Помню в отроческие мои годы минуты и часы этой безотносительной радости. Ими я всего больше обязан покойному Н. Г. Рубинштейну, который был в те дни душою, живым центром всего музыкального дела в Москве. И не только Рубинштейн-пианист меня увлекал и уносил, но не в меньшей степени Рубинштейн — дирижер, истолкователь симфоний и опер. Я помню в его исполнении наполнявшие душу светлой, детской радостью симфонии Гайдна. Эти были мне до дна понятны. Помню и симфонии Бетховена, который тогда были мне менее понятны: их глубина еще недоступна отроческим годам. Помню, наконец, захватившее меня целиком исполнение некоторых опер на ученических спектаклях в консерватории, в особенности исполнение бессмертного «Фрейшюца» Вебера мне было тогда двенадцать лет; с тех пор я никогда в жизни не видал этой оперы. Но у меня остались в [18] памяти каждая ее сцена, каждый ее звук. И это оттого, что я не только слышал, я в течение целого года переживешь эту оперу, благодаря тому, что я присутствовал не только на самом спектакле, но и на многих ее репетициях. Я с жадностью ловил все замечания Рубинштейна и потому знал не только как нужно, но и то, как не нужно исполнять «Фрейшюца».

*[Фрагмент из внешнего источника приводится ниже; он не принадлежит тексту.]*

Lemma example_readable data st :
  local_put 2 1 example_config example_placement example_put data →
  BUCKETS_INLINE_THRESHOLD ≤ Z.of_nat (length data) →
  buckets_put_object "" example_config example_put "b" "o" data None example_start = Val (0, st) →
  readable 2 1 (buckets_compute_object_path "b" "o" PATH_MAX) example_placement example_get
    (n_fs (cl_node (st_cluster st))) (n_fs (cl_node (example_after st))).
Proof.
  intros [] Hlarge Hput. unfold buckets_put_object, buckets_should_inline_object in Hput.
  destruct (negb _) in Hput; [done|]. rewrite (proj2 (Z.ltb_ge _ _)) in Hput by done.
  eapply put_coded_stored in Hput as (chunks & meta & cs & ctx & Hco); try eassumption;
    [|apply example_quiet].
  set (op := buckets_compute_object_path _ _ _) in *.
  pose proof (object_path_fits "b" "o") as Hop. fold op in Hop.
  assert (∀ i, (i < 3)%nat → i ≠ 0%nat → chunk_file op example_placement i ≠ chunk_file op example_placement 0)
    as Hne by (intros i Hi H0; apply chunk_file_ne; [done|lia..|done]).
  cbn [example_after with_node with_fs cl_node n_fs]. split.
  - reflexivity.
  - reflexivity.
  - intros i Hi. destruct (decide (i = 0%nat)) as [->|]; [right; apply lookup_delete_eq|left].
    apply lookup_delete_ne. apply not_eq_sym. by apply Hne.
  - intros i Hi. left. apply lookup_delete_ne. apply not_eq_sym. by apply meta_ne_chunk_file; [|lia].
  - exists 0%nat. split; [lia|]. split; [|done].
    rewrite lookup_delete_ne by (apply not_eq_sym; apply meta_ne_chunk_file; [done|lia]).
    destruct (co_metas _ _ _ _ _ _ _ _ _ Hco 0%nat ltac:(lia)) as (s & Hs & _). by exists s.
  - intros i. apply example_order.
  - assert (∀ i, (i < 3)%nat → i ≠ 0%nat → is_Some (found_chunk op example_placement (ge_read_chunk example_get)
      (ge_order example_get) (delete (chunk_file op example_placement 0) (n_fs (cl_node (st_cluster st)))) i)) as Hs.
    { intros i Hi H0. unfold found_chunk. rewrite decide_True.
      - rewrite lookup_delete_ne by (apply not_eq_sym; by apply Hne).
        destruct (co_chunks _ _ _ _ _ _ _ _ _ Hco i ltac:(lia)) as (x & _ & Hx).
        fold op in Hx. rewrite Hx. by eexists.
      - apply example_order. lia. }
    cbv zeta. change (seq 0 (2 + 1)) with [0; 1; 2]%nat. rewrite !fmap_cons.
    fold op.
    destruct (Hs 1%nat) as [y1 E1]; [lia..|]. destruct (Hs 2%nat) as [y2 E2]; [lia..|].
    rewrite E1, E2.
    assert (found_chunk op example_placement (ge_read_chunk example_get) (ge_order example_get)
      (delete (chunk_file op example_placement 0) (n_fs (cl_node (st_cluster st)))) 0 = None) as ->.
    { unfold found_chunk. case_decide; [|done]. by rewrite lookup_delete_eq. }
    split; [apply (le_n 1)|]. intros [|[|[|i]]]; cbn; try done; lia.
Qed.

Lemma object_put_get_witness :
  ∃ st, buckets_put_object "" example_config example_put "b" "o" example_object None example_start
          = Val (0, st) ∧
    buckets_get_object "" example_config example_get "b" "o" (example_after st) = Val (GetOk example_object).
Proof.
  destruct example_put_ok as [st Hput]. exists st. split; [exact Hput|].
  apply (object_put_get (k := 2) (m := 1) "" example_config example_put example_get "b" "o" example_placement
    example_object None example_start st (example_after st)).
  - apply example_local_put.
  - apply example_quiet.
  - rewrite example_length. unfold BUCKETS_INLINE_THRESHOLD. lia.
  - exact Hput.
  - apply (example_readable example_object).
    + apply example_local_put.
    + rewrite example_length. unfold BUCKETS_INLINE_THRESHOLD. lia.
    + exact Hput.
Defined.

(** A small object on the same disks; the copies on the other disks are not needed. *)
Lemma example_inline_ok :
  ∃ st, buckets_put_object "" example_config example_put "b" "o" [72; 105] None example_start = Val (0, st).
Proof.
  unfold buckets_put_object, buckets_create_object_dir. cbn [example_put pe_mkdir]. rewrite mkdir_all_true.
  cbn [Z.eqb negb length]. change (buckets_should_inline_object (Z.of_nat 2)) with true. cbv iota.
  apply (put_inline_succeeds _ _ _ _ _ _ example_placement).
  - reflexivity.
  - intros j. by eexists.
  - apply Nat.leb_le. reflexivity.
  - cbn [length]. lia.
  - reflexivity.
  - reflexivity.
Qed.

Едва ли что-нибудь может более способствовать музыкальному развитию, чем такие репетиции под управлением гениального руководителя-дирижера и в то же время режиссера. Помню, как в его передаче увертюра воспроизводила таинственную жизнь леса с отдаленными звуками охотничьего рога — валторны. Помню, как в звуках вставал передо мной во весь рост мрачный образ «черного охотника», — лесного диавола-Самгеля.
Помню мистический ужас «Волчьей долины». Образы эти потом преследовали меня днем и ночью, в темной комнате и особенно — в лесной чаще, когда смеркнется: музыкальное воспоминание — источник сильного наслаждения непосредственно переходило в гнетущий ночной страх. Нужно было быть великим чародеем искусства, чтобы так врезать в детскую душу этот музыкальный образ ада и ту радость освобождения от ада, которая звучит в заключительном xope «Фрейшюца»! Кто слышал эту оперу в исполнении Рубинштейна и в особенности на его репетициях, тот потом, закрывши глаза, может слышать ее в течение всей своей жизни. Вот и сейчас на расстоянии сорока четырех лет, отделяющих меня от этого спектакля, я могу отдыхать от тяжелых переживаний современной русской драмы, внутренне воспроизводя в мысли и в слухе эти глубокие, таинственные звуки темного леса и эту радость об озарившем жизнь после пережитого ада — солнечном луче! Вот что значит музыкальный подъем над временем. Как бесконечно благодарно должно быть наше поколение тем, кто дал нам его почувствовать. [19] Этот подъем, уносивший меня в детстве, был в то время общим. Это была как раз эпоха поразительных и могучих завоеваний музыки в России. Когда я начал посещать симфонические концерты в Москве, все было полно воспоминаний о том, как лет пятнадцать тому назад Н. Г. Рубинштейн создавал огромное дело из ничего. В начале шестидесятых годов еще не было симфонического оркестра: симфонии тогда исполнялись на нескольких роялях.